El Gobierno central, así como los medios, los tertulianos y
casi todos los partidos españoles proponen una salida: “Cambien la
Constitución”. Lo dicen en serio, pero parece una broma, ya que la
sociedad española se siente cómoda con la Constitución y no tiene
interés en cambiarla. Ciertamente: todo ciudadano hace cierto esfuerzo
de adaptación al común, pero más allá de este esfuerzo genérico, la
mayoría de los ciudadanos españoles creen que la Constitución es un
traje a medida (la cuestionan sólo los indignados, que Podemos encarna:
también se han sentido excluidos).
Los catalanes votaron la Constitución: esperando que el
traje no mudaría en corsé.
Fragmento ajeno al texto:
(* ===== verification/Issuance.v ===== *)
(** * Proof issuance

    The eight [create...Proof] methods of [ProofsService]
    ([src/proofs/proofs.service.ts]).  Each takes the tables as they are when
    the request reads them ([db]) and as they are inside the issuing
    transaction ([txdb]), checks in the order of the source, and returns the row
    the transaction writes.  [issue] is the transaction's writes on the proof
    store.  Request dates are already parsed; an invalid date is [None].  The
    keyring, the digests and the quota charge are arguments. *)

From S2P Require Import Prelude JsData DecimalText Calendar IsoDate Encoding Schema Canonical.
From S2P Require Import PaymentStore AggregateEarnings EmployerPayment Continuity ProofStore.
From S2P Require Import Credentials.
From Stdlib Require Import Ascii.

Local Open Scope string_scope.
Local Open Scope Z_scope.
#[local] Arguments String.append !_ _ : simpl nomatch.

Record User := { u_id : string; u_walletHash : string; u_role : UserRole.t }.

Record Config := {
  cfg_network : string;
  cfg_anchoringEnabled : bool;
  cfg_anchoringRequired : bool;
}.

Inductive IssueError :=
| PeriodInverted | InvalidDate | InvalidPayments | NotEligibleIncome | PaymentNotFound
| PaymentNotEligible | FinalityHold | PaymentExcluded | WrongAsset | OutsidePeriod
| AmountUnavailable | ThresholdNotMet | BoundsInverted | OutsideRange | InvalidAmount
| CadenceMismatch | IntervalsMissing (n : nat) | EmptyReference | InactiveIssuer
| ReferenceSettled | PaymentSettled | AmbiguousMatch | AssetNotSupported | QuotaExceeded
| IssuerIdsNotAllowed | Aggregation (r : AggregationRejection)
| EmployerPeriod (v : EmployerPaymentPeriodViolation) | SourceNotFound
| EmployerSourceError (r : EmployerSourceRefusal) | EmployerPaymentNotFound | NotCorroborated
| ContinuityWindowError (v : ContinuityWindowViolation) | ContinuityLimitExceeded
| ContinuityNotSatisfied.

(** ** Amounts *)

(** [s.split(".")]: the part before the first dot and the part before the next. *)
Fixpoint before_dot (s : string) : string * option string :=
  match s with
  | EmptyString => (EmptyString, None)
  | String c s =>
      if Ascii.eqb c "." then (EmptyString, Some s)
      else let '(w, r) := before_dot s in (String c w, r)
  end.

(** [BigInt(s)] on decimal text; anything else throws. *)
Definition big_int (s : string) : option Z :=
  match s with
  | EmptyString => Some 0
  | String "-" (String _ _ as d) => if all_digits d then Some (- dec_value d) else None
  | String "+" (String _ _ as d) => if all_digits d then Some (dec_value d) else None
  | _ => if all_digits s then Some (dec_value s) else None
  end.

Definition parseAmount (amount : string) : option Z :=
  let '(whole, rest) := before_dot amount in
  let decimal := match rest with None => EmptyString | Some r => (before_dot r).1 end in
  w ← big_int whole;
  d ← big_int (pad_end 7 "0"%char decimal);
  Some (w * 10000000 + d).

(** ** Invoice references *)

(** Replace each run of white space by one blank. *)
Fixpoint collapse (in_space : bool) (s : string) : string :=
  match s with
  | EmptyString => EmptyString
  | String c s =>
      if is_space c then (if in_space then collapse true s else String " " (collapse true s))
      else String c (collapse false s)
  end.

Definition lower_char (c : ascii) : ascii :=
  let n := byte_val c in
  if ((65 <=? n) && (n <=? 90)) || ((192 <=? n) && (n <=? 222) && negb (n =? 215))
  then byte_of (n + 32) else c.
Fixpoint lower (s : string) : string :=
  match s with EmptyString => EmptyString | String c s => String (lower_char c) (lower s) end.

Definition normalizeInvoiceReference (raw : string) : string := lower (collapse false (trim raw)).

(** ** Intervals of a recurring income *)

Definition addIntervalUnit (date : JsDate) (u : IntervalUnit) (amount : Z) : JsDate :=
  t ← date;
  match u with
  | day => time_clip (t + amount * DAY_MS)
  | week => time_clip (t + amount * 7 * DAY_MS)
  | month =>
      time_clip ((month_first_day (utc_full_year t) (utc_month t + amount) + (utc_date t - 1)) * DAY_MS
                 + t mod DAY_MS)
  end.

Definition date_min (a b : JsDate) : JsDate := if date_lt a b then a else b.
(** A committed renewal left a successor that still has its claim. *)
Lemma commit_renewed s0 user id input key now sid iid pending s s' successor :
  renew_prepare decrypt sha256 walletHashOf s0 user id input key now sid iid = Ok (inr pending) ->
  store_wf s -> store_evolves s0 s ->
  renew_commit decrypt sha256 cfg walletHashOf pending s = Ok (s', successor) ->
  renewed pending s s' successor /\ is_Some (p_claim successor).
Proof.
  intros (Hid & Hin & _ & _ & _ & _ & Hp)%prepare_reads Hwf Hev Hc. destruct pending.
  - apply commit_issue in Hc as [Hr ->]; [|done]. split; [done|]. by eexists.
  - apply commit_link in Hc as [Hr Hs]; [|done]. split; [done|]. destruct Hp as (Hq & Hcl & _).
    destruct (Hev _ Hq) as (q1 & Hq1 & [Hc1 _ _ _ _]).
    destruct (rd_evolves _ _ _ _ Hr _ Hq1) as (q2 & Hq2 & [Hc2 _ _ _ _]).
    assert (successor = q2) as ->.
    { apply (proof_unique _ _ _ (rd_wf _ _ _ _ Hr)); [apply (rd_successor _ _ _ _ Hr)|done|congruence]. }
    rewrite Hc2, Hc1, Hcl. by eexists.
Qed.

(** A claimed predecessor cannot be claimed again. *)
Lemma claimed_conflict predecessor now s t :
  store_wf s -> (exists q, q ∈ proofs s /\ p_id q = p_id predecessor /\ p_supersededAt q = Some t) ->
  claimPredecessor predecessor now s = Err TxConflict.
Proof.
  intros Hwf (q & Hq & Hid & Ht).
  destruct (claimPredecessor predecessor now s) as [s'|[]] eqn:E; [|done|].
  - apply claimPredecessor_Ok in E as (r & Hr & (Hri & Hrs & _)%claimable_true & _).
    rewrite (proof_unique s r q Hwf Hr Hq) in Hrs by congruence. congruence.
  - unfold claimPredecessor in E. by destruct (_ =? _)%nat.
Qed.
End replays.

(** ** Properties *)

(** [wouldCreateCycle] is exact within its depth limit: it answers [false]
    exactly when the predecessor's chain of ancestors ends, visits at most 256
    rows, repeats none, and does not contain the candidate successor. *)
Theorem cycle_detection_exact load predecessor candidate :
  predecessor <> EmptyString ->
  wouldCreateCycle predecessor candidate load = false <->
  exists l, ancestry load predecessor l /\ (length l <= 256)%nat /\ NoDup l /\ candidate ∉ l.
Proof.
  apply cycle_free.
Qed.

(** two renewal requests with the same request hash are the same request
    (owner, predecessor, chosen successor, validity and idempotency key), or the
    digest collides on two different texts, which are then exhibited. *)
Theorem renewal_hash_identifies_request sha256 r1 r2 :
  renewalRequestHash sha256 r1 = renewalRequestHash sha256 r2 ->
  r1 = r2 \/ exists t1 t2, t1 <> t2 /\ sha256 t1 = sha256 t2.
Proof.
  intros H. unfold renewalRequestHash in H.
  destruct (content_hash_plain sha256 _ (request_value_plain r1)) as (t1 & H1 & E1).
  destruct (content_hash_plain sha256 _ (request_value_plain r2)) as (t2 & H2 & E2).
  rewrite E1, E2 in H. apply append_left_inj in H.
  destruct (decide (t1 = t2)) as [->|]; [|eauto]. left. apply request_value_inj. congruence.
Qed.

(** a renewal request repeated after it was committed, at any later time
    and whatever other requests did in between, changes nothing and answers with
    the same successor, marked as a replay. *)
Theorem renewal_idempotent decrypt sha256 cfg w s0 user id input key now sid iid pending s1 s2 successor
    s3 now' sid' iid' :
  renew_prepare decrypt sha256 w s0 user id input key now sid iid = Ok (inr pending) ->
  store_wf s1 -> store_evolves s0 s1 ->
  renew_commit decrypt sha256 cfg w pending s1 = Ok (s2, successor) ->
  store_wf s3 -> store_evolves s2 s3 ->
  exists r, renew_prepare decrypt sha256 w s3 user id input key now' sid' iid' = Ok (inl r) /\
    rr_proofId r = p_id successor /\ rr_replayed r = true /\ rr_supersededAt r = pending_now pending.
Proof.
  intros Hp Hwf1 Hev1 Hc Hwf3 Hev3.
  destruct (commit_renewed _ _ _ _ _ _ _ _ _ _ _ _ _ _ _ _ Hp Hwf1 Hev1 Hc) as [Hr [claim Hcl]].
  destruct (prepare_reads _ _ _ _ _ _ _ _ _ _ _ _ Hp) as (Hid & Hin & Hkey & Hu & Hh & _).
  destruct (Hev1 _ Hin) as (p1 & Hp1 & [Hc1 _ _ _ _]).
  destruct (rd_evolves _ _ _ _ Hr _ Hp1) as (p2 & Hp2 & [Hc2 _ _ _ _]).
  destruct (Hev3 _ Hp2) as (p3 & Hp3 & [Hc3 _ _ _ _]).
  assert (p_core p3 = p_core (pending_predecessor pending)) as Hcore by congruence.
  pose proof (find_proof_elem _ _ Hwf3 Hp3) as Hfind. rewrite Hcore, Hid in Hfind.
  destruct (replay_after decrypt w _ _ _ _ _ _ (pending_hash pending)
    (if truthy (ri_successorProofId input) then mode_linked else mode_issued) Hr Hcl Hwf3 Hev3)
    as (row & Hrow & Hpe & Hsup & Hrep).
  unfold renew_prepare, load_owned. rewrite Hkey, Hfind. cbn.
  rewrite Hcore, bool_decide_eq_true_2 by done. cbn. rewrite !Hcore.
  rewrite Hsup, Hid, <- Hh, <- Hid, Hrep. rewrite bool_decide_eq_true_2 by done. cbn.
  eexists. split_and!; [done| |done..]. cbn. by rewrite (ev_core _ _ Hpe).
Qed.

(** two renewals of the same proof that raced past the check cannot both
    commit.  Once one has, the other one leaves the store as it is: it answers
    with the winner's successor when it is the same request, and with
    AlreadySuperseded otherwise. *)
Theorem renewal_race decrypt sha256 cfg w s0 user id input key now sid iid pending s1 s2 successor
    s3 late :
  renew_prepare decrypt sha256 w s0 user id input key now sid iid = Ok (inr pending) ->
  store_wf s1 -> store_evolves s0 s1 ->
  renew_commit decrypt sha256 cfg w pending s1 = Ok (s2, successor) ->
  store_wf s3 -> store_evolves s2 s3 -> p_id (pending_predecessor late) = id ->
  exists row claim, row ∈ proofs s3 /\ proof_evolves successor row /\ p_claim row = Some claim /\
  renew_finish decrypt sha256 cfg w late s3 =
  (s3, if bool_decide (pending_hash pending = pending_hash late)
       then Ok (renewalResponse id (pending_now pending) row
                  (rebuilt decrypt w (p_core row) claim) (pending_mode late) true)
       else Err AlreadySuperseded).
Proof.
  intros Hp Hwf1 Hev1 Hc Hwf3 Hev3 Hlate.
  destruct (commit_renewed _ _ _ _ _ _ _ _ _ _ _ _ _ _ _ _ Hp Hwf1 Hev1 Hc) as [Hr [claim Hcl]].
  destruct (prepare_reads _ _ _ _ _ _ _ _ _ _ _ _ Hp) as (Hid & _).
  destruct (replay_after decrypt w _ _ _ _ _ _ (pending_hash late) (pending_mode late) Hr Hcl Hwf3 Hev3)
    as (row & Hrow & Hpe & _ & Hrep).
  exists row, claim. split_and!; [done..|by rewrite (ev_core _ _ Hpe)|].
  pose proof (evolved_claim _ _ _ _ Hev3 (rd_claimed _ _ _ _ Hr)) as Hmark.
  rewrite Hid, <- Hlate in Hmark.
  assert (renew_commit decrypt sha256 cfg w late s3 = Err TxConflict) as Hconflict.
  { destruct late; cbn; rewrite (claimed_conflict _ _ _ _ Hwf3 Hmark); done. }
  unfold renew_finish. rewrite Hconflict, Hlate, <- Hid, Hrep, (ev_core _ _ Hpe). done.
Qed.

(** an issued successor verifies: the hash it commits to is that of the
    credential rebuilt from its own row, for every proof type and every stored
    claim. *)
Theorem renewed_credential_verifies decrypt sha256 w predecessor claim sid days hash now :
  let successor := issued_successor decrypt sha256 w predecessor claim sid days hash now in
  hash_matches decrypt sha256 (p_core successor) (w (p_userId successor)) claim = true.
Proof. apply String.eqb_refl. Qed.

Lemma when_nil c r : when c r = [] <-> c = false.
Proof. by destruct c. Qed.

Lemma eligibility_nil p now b :
  evaluateRenewalEligibility p now b = [] <->
  (p_status p = ProofStatus.ACTIVE \/ p_status p = ProofStatus.EXPIRED) /\
  now < p_expiresAt p + 30 * 86400000 /\ b = false /\ p_supersededAt p = None.
Proof.
  unfold evaluateRenewalEligibility, RENEWAL_GRACE_PERIOD_DAYS.
  destruct (Z.leb_spec (p_expiresAt p + 30 * 86400000) now), b, (p_supersededAt p), (p_status p); cbn;
    try (split; [discriminate|]); naive_solver lia.
Qed.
Ahora muchos de ellos sienten comprimidas sus
carnes de manera abusiva y asfixiante. Pero carecen de fuerza
demográfica para cambiarla. Se sienten enjaulados. La ciudadanía
española lo vive de otra manera: no puede, ni quiere, entender las
ilusiones y problemas del catalanismo. De ahí que se popularicen en las
tertulias españolas las visiones caricaturescas (el tópico de la pela) o
juicios temerarios sobre los catalanes (están enfermos, adoctrinados,
fanatizados, fracturados...). Este panorama sólo admite dos salidas: o
resignación o ruptura.
Predicar el miedo y pedir resignación ha sido la receta de
los moderados catalanes, que no pueden proponer más que su deseo de
diálogo, ya que el Estado ha negado por activa y pasiva el diálogo sobre
las tres sustancias: financiación, cultura propia y competencias. De
hecho, el Estado insiste hasta extremos grotescos en la uniformación.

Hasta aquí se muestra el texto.